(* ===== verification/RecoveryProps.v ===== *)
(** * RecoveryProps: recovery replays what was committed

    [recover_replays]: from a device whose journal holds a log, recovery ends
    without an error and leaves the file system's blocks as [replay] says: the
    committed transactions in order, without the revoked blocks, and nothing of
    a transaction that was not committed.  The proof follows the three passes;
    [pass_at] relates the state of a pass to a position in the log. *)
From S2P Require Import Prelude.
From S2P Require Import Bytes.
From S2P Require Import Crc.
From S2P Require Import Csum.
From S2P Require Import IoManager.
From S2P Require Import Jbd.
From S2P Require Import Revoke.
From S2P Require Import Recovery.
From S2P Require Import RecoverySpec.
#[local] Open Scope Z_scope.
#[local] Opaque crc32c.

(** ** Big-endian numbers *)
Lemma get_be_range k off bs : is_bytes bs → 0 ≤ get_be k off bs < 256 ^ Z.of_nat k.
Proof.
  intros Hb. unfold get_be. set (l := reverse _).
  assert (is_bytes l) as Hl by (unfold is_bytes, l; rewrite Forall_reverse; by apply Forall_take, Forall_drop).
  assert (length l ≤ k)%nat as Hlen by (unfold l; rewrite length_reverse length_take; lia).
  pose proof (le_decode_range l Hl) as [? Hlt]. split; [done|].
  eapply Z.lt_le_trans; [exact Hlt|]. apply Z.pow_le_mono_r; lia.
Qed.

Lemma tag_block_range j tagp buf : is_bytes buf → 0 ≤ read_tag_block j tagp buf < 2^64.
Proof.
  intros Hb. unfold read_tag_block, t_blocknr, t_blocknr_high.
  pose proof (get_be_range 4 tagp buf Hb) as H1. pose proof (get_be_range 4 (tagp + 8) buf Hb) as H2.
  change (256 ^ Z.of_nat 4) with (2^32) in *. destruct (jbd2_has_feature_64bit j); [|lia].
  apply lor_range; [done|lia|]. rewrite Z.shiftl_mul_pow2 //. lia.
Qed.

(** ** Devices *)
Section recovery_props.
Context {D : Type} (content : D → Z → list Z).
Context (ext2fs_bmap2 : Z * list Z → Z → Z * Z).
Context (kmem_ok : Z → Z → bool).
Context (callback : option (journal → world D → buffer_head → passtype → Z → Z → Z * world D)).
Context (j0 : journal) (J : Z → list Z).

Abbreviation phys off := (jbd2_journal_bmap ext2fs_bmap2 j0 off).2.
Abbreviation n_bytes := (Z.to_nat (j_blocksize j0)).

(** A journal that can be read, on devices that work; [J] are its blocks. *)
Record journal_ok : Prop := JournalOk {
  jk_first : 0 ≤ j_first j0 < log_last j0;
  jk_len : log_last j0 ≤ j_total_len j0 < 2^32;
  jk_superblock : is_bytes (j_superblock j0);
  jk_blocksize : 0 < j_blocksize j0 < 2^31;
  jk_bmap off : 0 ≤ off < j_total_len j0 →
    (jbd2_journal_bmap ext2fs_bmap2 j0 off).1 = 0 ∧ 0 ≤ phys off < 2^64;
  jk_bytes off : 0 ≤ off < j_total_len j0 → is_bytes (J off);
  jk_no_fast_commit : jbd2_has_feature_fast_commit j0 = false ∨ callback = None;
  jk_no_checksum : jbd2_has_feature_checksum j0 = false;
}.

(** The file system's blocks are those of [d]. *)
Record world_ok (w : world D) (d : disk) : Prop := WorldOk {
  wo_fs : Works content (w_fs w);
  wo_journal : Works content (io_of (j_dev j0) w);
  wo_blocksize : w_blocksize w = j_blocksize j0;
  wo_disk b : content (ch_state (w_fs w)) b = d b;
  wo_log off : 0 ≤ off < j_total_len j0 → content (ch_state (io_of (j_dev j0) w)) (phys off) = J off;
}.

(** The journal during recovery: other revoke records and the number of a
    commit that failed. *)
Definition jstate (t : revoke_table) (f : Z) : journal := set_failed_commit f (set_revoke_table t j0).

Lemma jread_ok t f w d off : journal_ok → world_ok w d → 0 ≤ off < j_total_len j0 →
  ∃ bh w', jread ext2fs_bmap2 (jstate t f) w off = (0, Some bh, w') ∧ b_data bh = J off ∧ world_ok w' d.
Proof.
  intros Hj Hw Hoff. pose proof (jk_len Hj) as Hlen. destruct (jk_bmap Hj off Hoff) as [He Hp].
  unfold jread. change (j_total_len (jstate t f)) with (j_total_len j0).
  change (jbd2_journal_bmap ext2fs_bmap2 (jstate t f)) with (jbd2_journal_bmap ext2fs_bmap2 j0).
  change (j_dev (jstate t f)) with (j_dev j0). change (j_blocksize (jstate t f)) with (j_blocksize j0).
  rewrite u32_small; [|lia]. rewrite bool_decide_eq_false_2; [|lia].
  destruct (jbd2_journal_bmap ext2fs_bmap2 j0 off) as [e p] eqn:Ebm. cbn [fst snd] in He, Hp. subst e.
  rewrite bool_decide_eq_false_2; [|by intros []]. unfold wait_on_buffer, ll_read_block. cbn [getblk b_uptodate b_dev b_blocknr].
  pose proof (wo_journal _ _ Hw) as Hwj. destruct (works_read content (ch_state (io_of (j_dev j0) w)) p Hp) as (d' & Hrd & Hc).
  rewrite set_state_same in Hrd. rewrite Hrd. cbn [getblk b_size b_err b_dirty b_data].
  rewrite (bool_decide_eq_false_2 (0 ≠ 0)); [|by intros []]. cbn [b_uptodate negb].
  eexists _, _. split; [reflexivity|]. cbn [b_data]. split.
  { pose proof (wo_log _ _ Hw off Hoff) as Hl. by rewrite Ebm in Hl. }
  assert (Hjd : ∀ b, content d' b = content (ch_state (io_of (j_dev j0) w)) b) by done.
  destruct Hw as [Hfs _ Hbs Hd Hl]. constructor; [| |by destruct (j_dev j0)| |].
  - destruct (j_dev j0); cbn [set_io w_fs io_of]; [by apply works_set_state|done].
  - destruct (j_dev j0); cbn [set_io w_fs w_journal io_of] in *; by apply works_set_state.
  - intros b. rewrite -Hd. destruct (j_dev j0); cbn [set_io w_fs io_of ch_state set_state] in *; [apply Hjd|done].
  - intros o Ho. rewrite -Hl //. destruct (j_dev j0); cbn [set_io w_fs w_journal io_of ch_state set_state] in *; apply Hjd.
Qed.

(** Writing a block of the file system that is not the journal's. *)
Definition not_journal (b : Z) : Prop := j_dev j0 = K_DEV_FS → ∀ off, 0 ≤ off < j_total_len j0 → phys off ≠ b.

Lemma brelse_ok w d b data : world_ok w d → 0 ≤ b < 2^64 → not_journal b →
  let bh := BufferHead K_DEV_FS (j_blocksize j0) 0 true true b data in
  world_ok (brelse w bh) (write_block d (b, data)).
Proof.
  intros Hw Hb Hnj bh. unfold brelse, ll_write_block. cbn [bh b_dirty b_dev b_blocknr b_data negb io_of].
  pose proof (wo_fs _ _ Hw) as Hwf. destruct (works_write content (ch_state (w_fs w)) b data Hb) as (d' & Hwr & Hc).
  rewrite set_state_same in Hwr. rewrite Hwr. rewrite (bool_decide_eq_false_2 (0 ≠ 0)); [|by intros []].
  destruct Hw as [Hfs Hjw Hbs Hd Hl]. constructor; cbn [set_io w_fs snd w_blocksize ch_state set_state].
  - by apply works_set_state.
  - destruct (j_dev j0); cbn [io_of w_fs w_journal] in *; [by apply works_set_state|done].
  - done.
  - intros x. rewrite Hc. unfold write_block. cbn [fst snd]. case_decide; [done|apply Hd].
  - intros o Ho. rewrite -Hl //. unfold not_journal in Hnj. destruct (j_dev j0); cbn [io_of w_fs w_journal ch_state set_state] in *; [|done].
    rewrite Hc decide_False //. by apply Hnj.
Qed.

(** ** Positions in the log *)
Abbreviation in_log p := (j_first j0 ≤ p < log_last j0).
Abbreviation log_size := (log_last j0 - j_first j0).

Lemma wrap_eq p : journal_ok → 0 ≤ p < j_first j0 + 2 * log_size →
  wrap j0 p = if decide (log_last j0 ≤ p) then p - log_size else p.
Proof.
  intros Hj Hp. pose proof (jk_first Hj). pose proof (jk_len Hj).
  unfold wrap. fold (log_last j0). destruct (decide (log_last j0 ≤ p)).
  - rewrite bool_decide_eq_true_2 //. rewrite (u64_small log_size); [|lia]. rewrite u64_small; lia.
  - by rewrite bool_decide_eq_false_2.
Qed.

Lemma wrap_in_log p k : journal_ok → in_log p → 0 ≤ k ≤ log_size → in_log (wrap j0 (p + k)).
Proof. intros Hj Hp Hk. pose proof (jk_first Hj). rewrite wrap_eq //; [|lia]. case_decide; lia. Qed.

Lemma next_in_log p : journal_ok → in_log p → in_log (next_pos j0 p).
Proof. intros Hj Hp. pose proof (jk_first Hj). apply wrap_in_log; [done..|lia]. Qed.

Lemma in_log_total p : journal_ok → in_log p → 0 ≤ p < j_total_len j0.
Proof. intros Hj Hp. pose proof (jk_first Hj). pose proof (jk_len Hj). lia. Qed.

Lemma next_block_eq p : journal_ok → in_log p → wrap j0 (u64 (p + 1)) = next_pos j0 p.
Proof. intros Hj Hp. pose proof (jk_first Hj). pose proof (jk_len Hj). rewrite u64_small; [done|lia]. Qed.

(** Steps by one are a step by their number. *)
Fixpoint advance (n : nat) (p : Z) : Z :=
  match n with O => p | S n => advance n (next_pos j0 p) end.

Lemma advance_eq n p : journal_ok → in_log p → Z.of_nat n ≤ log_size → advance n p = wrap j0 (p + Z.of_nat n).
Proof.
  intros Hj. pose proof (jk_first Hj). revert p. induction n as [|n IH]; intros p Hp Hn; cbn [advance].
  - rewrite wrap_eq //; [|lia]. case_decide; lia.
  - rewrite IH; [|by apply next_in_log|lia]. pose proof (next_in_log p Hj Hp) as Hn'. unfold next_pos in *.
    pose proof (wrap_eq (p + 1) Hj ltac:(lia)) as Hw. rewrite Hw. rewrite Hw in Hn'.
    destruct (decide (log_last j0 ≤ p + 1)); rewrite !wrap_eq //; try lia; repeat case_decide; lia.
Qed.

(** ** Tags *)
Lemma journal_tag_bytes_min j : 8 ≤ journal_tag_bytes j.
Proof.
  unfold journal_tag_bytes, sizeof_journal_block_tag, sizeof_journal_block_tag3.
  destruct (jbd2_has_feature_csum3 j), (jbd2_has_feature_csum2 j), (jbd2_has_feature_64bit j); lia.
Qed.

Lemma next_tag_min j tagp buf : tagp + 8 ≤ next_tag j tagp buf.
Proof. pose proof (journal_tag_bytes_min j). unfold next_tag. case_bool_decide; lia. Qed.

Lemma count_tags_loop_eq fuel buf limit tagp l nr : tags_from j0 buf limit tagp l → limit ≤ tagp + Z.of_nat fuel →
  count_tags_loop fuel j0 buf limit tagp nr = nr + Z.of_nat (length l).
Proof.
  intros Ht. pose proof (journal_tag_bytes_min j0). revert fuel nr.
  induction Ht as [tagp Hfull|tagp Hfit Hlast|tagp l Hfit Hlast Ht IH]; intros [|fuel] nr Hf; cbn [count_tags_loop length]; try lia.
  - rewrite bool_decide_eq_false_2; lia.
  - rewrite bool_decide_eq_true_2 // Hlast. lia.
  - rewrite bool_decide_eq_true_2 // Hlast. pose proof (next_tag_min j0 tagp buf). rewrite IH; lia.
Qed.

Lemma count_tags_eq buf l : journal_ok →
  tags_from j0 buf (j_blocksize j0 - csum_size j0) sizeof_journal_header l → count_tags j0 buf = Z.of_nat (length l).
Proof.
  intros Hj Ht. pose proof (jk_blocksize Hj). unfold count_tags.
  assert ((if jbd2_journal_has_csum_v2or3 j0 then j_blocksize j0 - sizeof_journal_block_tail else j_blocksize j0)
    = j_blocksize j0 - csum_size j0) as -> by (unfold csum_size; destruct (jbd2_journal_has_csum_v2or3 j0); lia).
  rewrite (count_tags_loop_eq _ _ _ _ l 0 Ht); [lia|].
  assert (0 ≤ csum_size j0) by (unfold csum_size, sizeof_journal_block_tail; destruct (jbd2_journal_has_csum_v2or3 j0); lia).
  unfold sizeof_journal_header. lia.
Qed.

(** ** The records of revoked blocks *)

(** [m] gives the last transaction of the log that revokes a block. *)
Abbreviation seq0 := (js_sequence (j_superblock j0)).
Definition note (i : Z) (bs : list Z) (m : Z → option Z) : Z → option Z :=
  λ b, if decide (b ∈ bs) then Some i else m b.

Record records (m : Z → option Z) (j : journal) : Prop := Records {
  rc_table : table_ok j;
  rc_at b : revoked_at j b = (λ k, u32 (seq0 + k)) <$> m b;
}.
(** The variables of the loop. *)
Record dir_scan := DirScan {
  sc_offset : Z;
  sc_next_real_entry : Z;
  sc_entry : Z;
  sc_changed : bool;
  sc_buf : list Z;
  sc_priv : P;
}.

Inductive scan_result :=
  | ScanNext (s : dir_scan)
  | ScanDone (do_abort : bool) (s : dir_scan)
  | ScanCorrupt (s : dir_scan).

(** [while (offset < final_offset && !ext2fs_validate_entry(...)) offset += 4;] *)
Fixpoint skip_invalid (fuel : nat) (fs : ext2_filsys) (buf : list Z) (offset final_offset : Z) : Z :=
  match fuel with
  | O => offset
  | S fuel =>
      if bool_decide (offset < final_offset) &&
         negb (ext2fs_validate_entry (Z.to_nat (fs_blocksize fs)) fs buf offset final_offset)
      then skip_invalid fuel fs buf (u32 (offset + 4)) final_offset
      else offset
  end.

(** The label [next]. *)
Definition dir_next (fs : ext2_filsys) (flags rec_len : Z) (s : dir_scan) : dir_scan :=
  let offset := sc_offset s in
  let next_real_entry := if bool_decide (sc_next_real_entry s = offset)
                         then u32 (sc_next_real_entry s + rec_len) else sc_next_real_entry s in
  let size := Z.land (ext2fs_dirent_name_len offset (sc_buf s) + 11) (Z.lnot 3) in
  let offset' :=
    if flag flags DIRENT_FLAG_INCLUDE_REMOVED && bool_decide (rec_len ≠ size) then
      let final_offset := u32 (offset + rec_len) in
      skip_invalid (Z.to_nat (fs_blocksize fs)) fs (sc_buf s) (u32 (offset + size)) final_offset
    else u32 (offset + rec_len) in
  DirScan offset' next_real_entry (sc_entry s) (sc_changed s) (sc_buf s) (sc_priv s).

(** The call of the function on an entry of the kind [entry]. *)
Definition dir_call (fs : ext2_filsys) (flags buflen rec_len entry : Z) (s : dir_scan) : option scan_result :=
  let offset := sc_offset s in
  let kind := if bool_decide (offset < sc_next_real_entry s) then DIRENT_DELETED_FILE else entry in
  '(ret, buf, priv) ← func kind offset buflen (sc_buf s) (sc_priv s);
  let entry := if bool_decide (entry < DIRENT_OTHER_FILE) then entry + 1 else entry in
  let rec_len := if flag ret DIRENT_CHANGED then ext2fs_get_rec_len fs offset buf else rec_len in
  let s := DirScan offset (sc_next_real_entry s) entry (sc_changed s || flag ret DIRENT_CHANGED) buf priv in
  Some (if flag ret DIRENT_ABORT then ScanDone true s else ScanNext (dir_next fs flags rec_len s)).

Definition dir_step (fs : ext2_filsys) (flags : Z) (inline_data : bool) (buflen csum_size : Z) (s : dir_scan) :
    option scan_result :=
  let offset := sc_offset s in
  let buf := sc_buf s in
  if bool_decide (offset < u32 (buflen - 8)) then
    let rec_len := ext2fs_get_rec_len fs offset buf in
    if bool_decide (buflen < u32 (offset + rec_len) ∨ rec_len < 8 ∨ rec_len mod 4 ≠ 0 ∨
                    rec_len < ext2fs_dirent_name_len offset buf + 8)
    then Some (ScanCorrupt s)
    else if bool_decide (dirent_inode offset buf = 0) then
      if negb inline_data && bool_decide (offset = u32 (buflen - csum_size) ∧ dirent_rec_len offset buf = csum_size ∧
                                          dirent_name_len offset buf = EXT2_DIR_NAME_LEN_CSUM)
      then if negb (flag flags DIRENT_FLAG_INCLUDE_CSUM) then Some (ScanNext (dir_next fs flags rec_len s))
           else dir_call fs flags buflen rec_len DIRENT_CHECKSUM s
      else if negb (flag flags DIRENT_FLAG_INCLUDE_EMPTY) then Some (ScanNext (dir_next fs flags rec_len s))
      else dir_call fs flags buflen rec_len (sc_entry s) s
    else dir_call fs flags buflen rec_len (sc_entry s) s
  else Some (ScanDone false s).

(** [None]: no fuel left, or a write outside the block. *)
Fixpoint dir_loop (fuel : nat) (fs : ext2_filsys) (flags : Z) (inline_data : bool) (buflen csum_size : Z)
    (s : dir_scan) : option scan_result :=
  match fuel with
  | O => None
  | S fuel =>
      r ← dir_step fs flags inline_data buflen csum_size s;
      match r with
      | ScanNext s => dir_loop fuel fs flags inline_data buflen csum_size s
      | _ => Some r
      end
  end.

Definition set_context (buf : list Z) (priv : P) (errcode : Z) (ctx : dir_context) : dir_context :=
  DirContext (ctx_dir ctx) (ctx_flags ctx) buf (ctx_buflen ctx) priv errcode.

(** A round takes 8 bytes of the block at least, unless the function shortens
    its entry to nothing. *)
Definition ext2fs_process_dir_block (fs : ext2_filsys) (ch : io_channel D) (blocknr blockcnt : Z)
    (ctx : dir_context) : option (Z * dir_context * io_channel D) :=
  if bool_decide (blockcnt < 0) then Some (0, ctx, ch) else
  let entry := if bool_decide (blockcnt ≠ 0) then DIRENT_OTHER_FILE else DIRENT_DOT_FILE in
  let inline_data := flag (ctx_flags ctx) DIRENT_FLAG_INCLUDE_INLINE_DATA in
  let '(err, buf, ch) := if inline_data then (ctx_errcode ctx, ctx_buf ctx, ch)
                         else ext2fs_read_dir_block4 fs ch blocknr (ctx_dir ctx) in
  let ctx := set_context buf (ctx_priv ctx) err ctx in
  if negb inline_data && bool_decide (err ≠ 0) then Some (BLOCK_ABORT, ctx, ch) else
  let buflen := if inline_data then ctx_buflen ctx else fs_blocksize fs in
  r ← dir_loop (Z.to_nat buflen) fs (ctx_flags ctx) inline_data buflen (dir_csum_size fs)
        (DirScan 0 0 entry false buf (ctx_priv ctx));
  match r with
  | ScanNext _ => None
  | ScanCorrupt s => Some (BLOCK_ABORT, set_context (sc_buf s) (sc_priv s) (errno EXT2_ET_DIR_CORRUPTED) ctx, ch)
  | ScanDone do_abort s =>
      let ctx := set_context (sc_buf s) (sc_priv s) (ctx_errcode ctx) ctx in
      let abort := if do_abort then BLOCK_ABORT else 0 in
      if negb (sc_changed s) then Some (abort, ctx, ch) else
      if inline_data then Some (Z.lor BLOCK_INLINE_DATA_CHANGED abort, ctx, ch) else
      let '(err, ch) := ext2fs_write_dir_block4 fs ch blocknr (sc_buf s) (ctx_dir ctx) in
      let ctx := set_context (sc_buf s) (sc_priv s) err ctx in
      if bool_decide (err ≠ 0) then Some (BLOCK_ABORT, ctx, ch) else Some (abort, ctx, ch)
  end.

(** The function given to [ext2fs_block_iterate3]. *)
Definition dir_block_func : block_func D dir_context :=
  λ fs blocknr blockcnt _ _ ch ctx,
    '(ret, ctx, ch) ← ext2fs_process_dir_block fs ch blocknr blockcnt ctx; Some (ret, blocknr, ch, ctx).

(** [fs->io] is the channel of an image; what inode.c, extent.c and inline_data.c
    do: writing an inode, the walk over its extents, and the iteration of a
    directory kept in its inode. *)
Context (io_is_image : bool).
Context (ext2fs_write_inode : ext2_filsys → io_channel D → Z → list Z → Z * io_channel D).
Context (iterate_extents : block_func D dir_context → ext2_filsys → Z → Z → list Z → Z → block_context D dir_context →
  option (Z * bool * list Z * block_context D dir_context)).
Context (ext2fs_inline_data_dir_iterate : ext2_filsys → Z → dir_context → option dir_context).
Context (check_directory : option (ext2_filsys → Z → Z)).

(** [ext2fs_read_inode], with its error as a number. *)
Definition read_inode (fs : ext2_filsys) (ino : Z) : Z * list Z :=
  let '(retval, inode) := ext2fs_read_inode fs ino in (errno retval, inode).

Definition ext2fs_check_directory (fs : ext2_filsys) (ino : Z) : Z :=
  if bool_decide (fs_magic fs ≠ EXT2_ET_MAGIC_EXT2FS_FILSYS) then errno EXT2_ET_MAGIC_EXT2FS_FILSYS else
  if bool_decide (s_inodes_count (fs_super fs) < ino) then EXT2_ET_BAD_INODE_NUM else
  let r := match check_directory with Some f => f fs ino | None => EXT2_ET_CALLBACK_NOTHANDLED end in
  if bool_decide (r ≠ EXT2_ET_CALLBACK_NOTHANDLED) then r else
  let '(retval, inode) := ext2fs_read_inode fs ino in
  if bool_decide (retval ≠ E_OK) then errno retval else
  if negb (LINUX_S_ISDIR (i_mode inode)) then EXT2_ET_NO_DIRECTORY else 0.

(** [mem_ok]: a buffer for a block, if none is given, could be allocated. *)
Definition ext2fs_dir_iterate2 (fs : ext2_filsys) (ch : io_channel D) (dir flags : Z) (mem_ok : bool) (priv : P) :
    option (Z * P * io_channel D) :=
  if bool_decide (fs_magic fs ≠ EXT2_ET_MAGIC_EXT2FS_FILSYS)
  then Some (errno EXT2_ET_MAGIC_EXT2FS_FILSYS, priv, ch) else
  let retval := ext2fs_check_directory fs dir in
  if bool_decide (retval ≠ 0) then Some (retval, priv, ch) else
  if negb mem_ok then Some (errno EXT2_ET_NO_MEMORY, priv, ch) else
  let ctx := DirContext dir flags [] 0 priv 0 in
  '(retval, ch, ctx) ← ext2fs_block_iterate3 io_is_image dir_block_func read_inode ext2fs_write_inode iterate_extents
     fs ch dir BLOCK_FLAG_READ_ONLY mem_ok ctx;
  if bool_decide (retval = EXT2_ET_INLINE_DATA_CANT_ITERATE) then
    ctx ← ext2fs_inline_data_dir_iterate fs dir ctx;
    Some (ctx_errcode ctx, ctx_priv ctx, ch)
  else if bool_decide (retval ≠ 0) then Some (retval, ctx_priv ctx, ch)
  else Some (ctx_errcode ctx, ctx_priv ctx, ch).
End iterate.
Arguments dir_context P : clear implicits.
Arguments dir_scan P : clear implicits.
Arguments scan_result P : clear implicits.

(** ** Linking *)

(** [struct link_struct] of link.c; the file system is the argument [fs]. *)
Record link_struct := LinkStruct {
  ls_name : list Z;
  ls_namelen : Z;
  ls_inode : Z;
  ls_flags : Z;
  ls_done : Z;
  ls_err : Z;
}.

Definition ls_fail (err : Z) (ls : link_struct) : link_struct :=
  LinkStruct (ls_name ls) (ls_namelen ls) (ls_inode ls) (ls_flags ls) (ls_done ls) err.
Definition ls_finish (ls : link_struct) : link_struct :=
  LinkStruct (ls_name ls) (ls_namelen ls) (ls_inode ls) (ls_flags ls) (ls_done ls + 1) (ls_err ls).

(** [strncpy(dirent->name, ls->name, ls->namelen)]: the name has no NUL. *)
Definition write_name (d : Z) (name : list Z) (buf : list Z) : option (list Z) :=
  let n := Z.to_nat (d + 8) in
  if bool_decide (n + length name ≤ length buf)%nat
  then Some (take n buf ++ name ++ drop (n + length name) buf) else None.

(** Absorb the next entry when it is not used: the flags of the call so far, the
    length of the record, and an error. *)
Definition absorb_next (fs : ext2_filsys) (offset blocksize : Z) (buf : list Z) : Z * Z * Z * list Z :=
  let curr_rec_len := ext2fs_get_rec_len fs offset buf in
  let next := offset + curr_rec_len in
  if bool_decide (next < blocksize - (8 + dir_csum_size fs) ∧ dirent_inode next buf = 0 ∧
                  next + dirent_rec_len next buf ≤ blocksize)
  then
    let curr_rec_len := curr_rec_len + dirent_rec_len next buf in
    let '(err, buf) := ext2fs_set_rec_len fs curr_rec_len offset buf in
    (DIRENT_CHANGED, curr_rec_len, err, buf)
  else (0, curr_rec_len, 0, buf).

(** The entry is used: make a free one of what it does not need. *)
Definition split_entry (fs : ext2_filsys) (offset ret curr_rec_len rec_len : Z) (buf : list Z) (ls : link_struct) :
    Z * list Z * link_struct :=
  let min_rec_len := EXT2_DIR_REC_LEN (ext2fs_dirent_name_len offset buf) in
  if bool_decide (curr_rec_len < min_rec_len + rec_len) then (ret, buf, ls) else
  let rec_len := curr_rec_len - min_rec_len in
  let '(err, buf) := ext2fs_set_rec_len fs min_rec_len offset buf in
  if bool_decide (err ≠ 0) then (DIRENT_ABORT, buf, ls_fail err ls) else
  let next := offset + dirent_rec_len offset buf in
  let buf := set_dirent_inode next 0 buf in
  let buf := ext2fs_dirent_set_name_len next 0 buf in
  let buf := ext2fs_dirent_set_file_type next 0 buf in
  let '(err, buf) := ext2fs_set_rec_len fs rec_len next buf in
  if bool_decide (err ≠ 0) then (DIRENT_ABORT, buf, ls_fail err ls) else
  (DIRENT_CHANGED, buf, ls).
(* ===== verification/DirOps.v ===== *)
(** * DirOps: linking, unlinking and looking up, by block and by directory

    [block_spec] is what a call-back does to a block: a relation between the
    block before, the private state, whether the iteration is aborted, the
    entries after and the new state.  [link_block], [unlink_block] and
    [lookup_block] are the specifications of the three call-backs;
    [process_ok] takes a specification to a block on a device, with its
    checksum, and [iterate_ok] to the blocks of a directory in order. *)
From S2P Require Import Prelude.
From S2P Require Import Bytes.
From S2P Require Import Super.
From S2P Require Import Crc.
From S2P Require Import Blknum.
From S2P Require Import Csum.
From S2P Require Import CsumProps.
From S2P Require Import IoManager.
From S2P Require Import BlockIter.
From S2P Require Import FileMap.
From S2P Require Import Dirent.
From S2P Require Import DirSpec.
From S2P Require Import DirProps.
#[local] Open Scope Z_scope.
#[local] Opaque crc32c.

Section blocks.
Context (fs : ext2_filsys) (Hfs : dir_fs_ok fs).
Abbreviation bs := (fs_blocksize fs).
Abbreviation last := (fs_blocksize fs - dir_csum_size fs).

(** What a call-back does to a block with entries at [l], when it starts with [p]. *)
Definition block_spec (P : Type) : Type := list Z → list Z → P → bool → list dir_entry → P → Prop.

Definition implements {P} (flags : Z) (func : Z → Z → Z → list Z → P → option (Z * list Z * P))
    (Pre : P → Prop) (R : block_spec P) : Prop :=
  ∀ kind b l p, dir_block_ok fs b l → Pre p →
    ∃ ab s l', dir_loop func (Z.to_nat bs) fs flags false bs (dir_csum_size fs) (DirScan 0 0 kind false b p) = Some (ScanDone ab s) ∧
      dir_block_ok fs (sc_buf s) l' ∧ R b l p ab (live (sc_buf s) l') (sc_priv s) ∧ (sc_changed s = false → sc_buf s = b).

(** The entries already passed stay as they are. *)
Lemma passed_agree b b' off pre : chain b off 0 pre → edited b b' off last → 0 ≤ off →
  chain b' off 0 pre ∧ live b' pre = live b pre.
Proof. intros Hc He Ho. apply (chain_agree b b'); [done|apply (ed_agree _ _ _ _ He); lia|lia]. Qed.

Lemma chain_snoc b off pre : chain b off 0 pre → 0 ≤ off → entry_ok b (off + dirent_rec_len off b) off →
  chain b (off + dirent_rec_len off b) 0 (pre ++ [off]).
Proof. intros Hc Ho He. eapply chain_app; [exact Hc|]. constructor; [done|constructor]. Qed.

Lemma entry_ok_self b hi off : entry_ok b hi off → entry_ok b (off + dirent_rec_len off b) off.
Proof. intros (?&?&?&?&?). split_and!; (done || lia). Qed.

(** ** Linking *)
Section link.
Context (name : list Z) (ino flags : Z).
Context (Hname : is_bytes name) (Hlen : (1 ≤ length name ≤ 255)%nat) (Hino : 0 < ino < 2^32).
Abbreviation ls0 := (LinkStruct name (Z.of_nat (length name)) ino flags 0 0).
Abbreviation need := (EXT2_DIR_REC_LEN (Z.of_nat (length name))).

# # # # # # #

_TASK BRIEF_
Tally every line of the data that holds the word "need" and write the count alone.

_TASK SOLUTION_
2